Raman spectroscopic investigations of activated carbon materials

Raman spectra of activated carbon materials have been investigated by a peak-deconvolution technique. It has been found as a result of our fitting trials that four Gaussians and a linear background are necessary and enough to reproduce the spectral data throughout our experiment, with a pair of relatively sharp peaks at about 1600 cm(-1) and about 1350 cm(-1), namely G1 and D1, and a pair of relatively broad peaks around 1560 cm(-1) and 1340 cm(-1), namely G2 and D2. From the characteristic behavior of these paired peaks, it has been concluded that the structure of activated carbon materials is schematically classified into two parts. The former part, represented by sharp G1 and G2 peaks, arises from winding short basal planes with bond angle order, while the latter, by broad G2 and D2 peaks, sp(2) clusters like a-Cs with bond angle disorder.

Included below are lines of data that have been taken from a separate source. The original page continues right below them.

Definition hostile_update : jsobj :=
  [ (#"id", VNum (num_of_Z 7)); (#"firstname", VStr #"x'; DROP TABLE person; --");
    (#"created_at", VStr #"$1 ?"); (#"age", VNum NaN) ].

Lemma resolver_text_noninterference_witness :
  let texts := call_sql <$>
    (run counting_db 0 (resolver InsertR sample_person Oracle sample_update)).1.1 in
  let texts' := call_sql <$>
    (run counting_db 5 (resolver InsertR sample_person Oracle hostile_update)).1.1 in
  texts `prefix_of` texts' ∨ texts' `prefix_of` texts.
Proof.
  apply (resolver_text_noninterference InsertR sample_person Oracle sample_update hostile_update);
    [apply sample_person_returning_free|reflexivity].
Defined.

Lemma mutations_without_returning_witness :
  makeDeleteResolver sample_person Sqlite3 sample_update =
  Query #"DELETE FROM person WHERE id = ?" [VNum (num_of_Z 7)]
    (λ _, Ret (VObj [(#"id", VNum (num_of_Z 7))])).
Proof.
  pose proof (mutations_without_returning sample_person Sqlite3 sample_update
    sample_person_returning_free eq_refl) as (_ & _ & H). exact H.
Defined.

Lemma readonly_arguments_ignored_witness :
  makeUpdateResolver sample_person Postgres
    ([(#"id", VNum (num_of_Z 7))] ++ (#"created_at", VStr #"now") :: [(#"age", VNull)]) =
  makeUpdateResolver sample_person Postgres
    ([(#"id", VNum (num_of_Z 7))] ++ [(#"age", VNull)]).
Proof.
  apply readonly_arguments_ignored; [js_decide|].
  refine (proj1 (Forall_forall
    (λ f, field_name f = #"created_at" → readOnly f = true) _) _).
  repeat constructor; intros Hn; try discriminate Hn; reflexivity.
Defined.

We have found the peak intensity ratio of G2 to G1, the I(G1)/I(G2) ratio, as a useful parameter expressing the relative content of the disorder part to the order part in the activated carbons, revealing the structural changes induced by anneal or activations. Since the changes of fitting parameters including the I(G2)/I(G1) ratio were completely opposite for H2O and KOH activation, it has been clarified that the part with bond angle disorder is selectively removed or become ordered by H2O activation, whereas induced by KOH activation, though both activation methods yield similar surface area. (C) 2002 American Institute of Physics.